[Dataset entries]
(** The [switch] of [get_directive_from_value]. *)
Definition get_directive_from_value (size_ : nat) (value : list Z) : DirectiveLocation.t :=
  let c i := byte_at value i in
  let eq k s t := if strcmp_eq value k s then t else DirectiveLocation.Unknown in
  (match size_ with
  | 4%nat => eq 0%nat "ENUM" DirectiveLocation.ENUM
  | 5%nat =>
      if c 0%nat =? Character.Q then eq 1%nat "UERY" DirectiveLocation.QUERY
      else if c 0%nat =? Character.F then eq 1%nat "IELD" DirectiveLocation.FIELD
      else if c 0%nat =? Character.U then eq 1%nat "NION" DirectiveLocation.UNION
      else DirectiveLocation.Unknown
  | 6%nat =>
      if c 0%nat =? Character.S then
        if c 2%nat =? Character.H then eq 3%nat "EMA" DirectiveLocation.SCHEMA
        else if c 2%nat =? Character.A then eq 3%nat "LAR" DirectiveLocation.SCALAR
        else DirectiveLocation.Unknown
      else if c 0%nat =? Character.O then eq 1%nat "BJECT" DirectiveLocation.OBJECT
      else DirectiveLocation.Unknown
  | 8%nat => eq 0%nat "MUTATION" DirectiveLocation.MUTATION
  | 9%nat => eq 0%nat "INTERFACE" DirectiveLocation.INTERFACE
  | 10%nat => eq 0%nat "ENUM_VALUE" DirectiveLocation.ENUM_VALUE
  | 12%nat =>
      if c 0%nat =? Character.I then eq 1%nat "NPUT_OBJECT" DirectiveLocation.INPUT_OBJECT
      else if c 0%nat =? Character.S then eq 1%nat "UBSCRIPTION" DirectiveLocation.SUBSCRIPTION
      else DirectiveLocation.Unknown
  | 15%nat =>
      if c 0%nat =? Character.F then eq 1%nat "RAGMENT_SPREAD" DirectiveLocation.FRAGMENT_SPREAD
      else if c 0%nat =? Character.I then eq 1%nat "NLINE_FRAGMENT" DirectiveLocation.INLINE_FRAGMENT
      else DirectiveLocation.Unknown
  | 16%nat => eq 0%nat "FIELD_DEFINITION" DirectiveLocation.FIELD_DEFINITION
  | 19%nat =>
      if c 0%nat =? Character.A then eq 1%nat "RGUMENT_DEFINITION" DirectiveLocation.ARGUMENT_DEFINITION
      else if c 0%nat =? Character.F then eq 1%nat "RAGMENT_DEFINITION" DirectiveLocation.FRAGMENT_DEFINITION
      else DirectiveLocation.Unknown
  | 22%nat => eq 0%nat "INPUT_FIELD_DEFINITION" DirectiveLocation.INPUT_FIELD_DEFINITION
  | _ => DirectiveLocation.Unknown
  end)%Z.

(** ** Numbers *)

Definition scan_integer_part : M GraphQlScanner GraphQlToken.t :=
  ch0 ← current_char;
  ch ← (if ch0 =? Character.Minus then current_char else mret ch0)%Z;
  if (ch =? Character._0)%Z then
    increment_position;;
    ch' ← current_char;
    if is_digit ch' then mret GraphQlToken.Unknown else mret GraphQlToken.IntegerLiteral
  else if negb (is_digit ch) then mret GraphQlToken.Unknown
  else scan_digit_list;; mret GraphQlToken.IntegerLiteral.

(** The exponent, [case Character::e: case Character::E:]. *)
Definition scan_exponent : M GraphQlScanner GraphQlToken.t :=
  increment_position;;
  ch0 ← current_char;
  ch ← (if (ch0 =? Character.Minus) || (ch0 =? Character.Plus)
        then increment_position;; current_char else mret ch0)%Z;
  if negb (is_digit ch) then mret GraphQlToken.Unknown
  else increment_position;; scan_digit_list;; mret GraphQlToken.FloatLiteral.

Definition scan_number : M GraphQlScanner GraphQlToken.t :=
  scan_integer_part;;
  sw ← current_char;
  if (sw =? Character.Dot)%Z then
    increment_position;;
    ch ← current_char;
    if negb (is_digit ch) then mret GraphQlToken.Unknown
    else
      increment_position;;
      scan_digit_list;;
      ch' ← current_char;
      if (negb (ch' =? Character.e) && negb (ch' =? Character.E))%Z
      then mret GraphQlToken.FloatLiteral
      else scan_exponent
  else if ((sw =? Character.e) || (sw =? Character.E))%Z then scan_exponent
  else mret GraphQlToken.IntegerLiteral.

(** ** Strings *)

Definition push_error (m : DiagnosticMessage) : M GraphQlScanner unit :=
  modify (λ s, set_errors (m :: errors s) s).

### EXERCISE OBJECTIVE
Please reproduce the closing stretch of the records, from the line with "if (negb (ch'" through the last line, exactly as it stands.

### ANSWER FOR THE TASK
      if (negb (ch' =? Character.e) && negb (ch' =? Character.E))%Z
      then mret GraphQlToken.FloatLiteral
      else scan_exponent
  else if ((sw =? Character.e) || (sw =? Character.E))%Z then scan_exponent
  else mret GraphQlToken.IntegerLiteral.

(** ** Strings *)

Definition push_error (m : DiagnosticMessage) : M GraphQlScanner unit :=
  modify (λ s, set_errors (m :: errors s) s).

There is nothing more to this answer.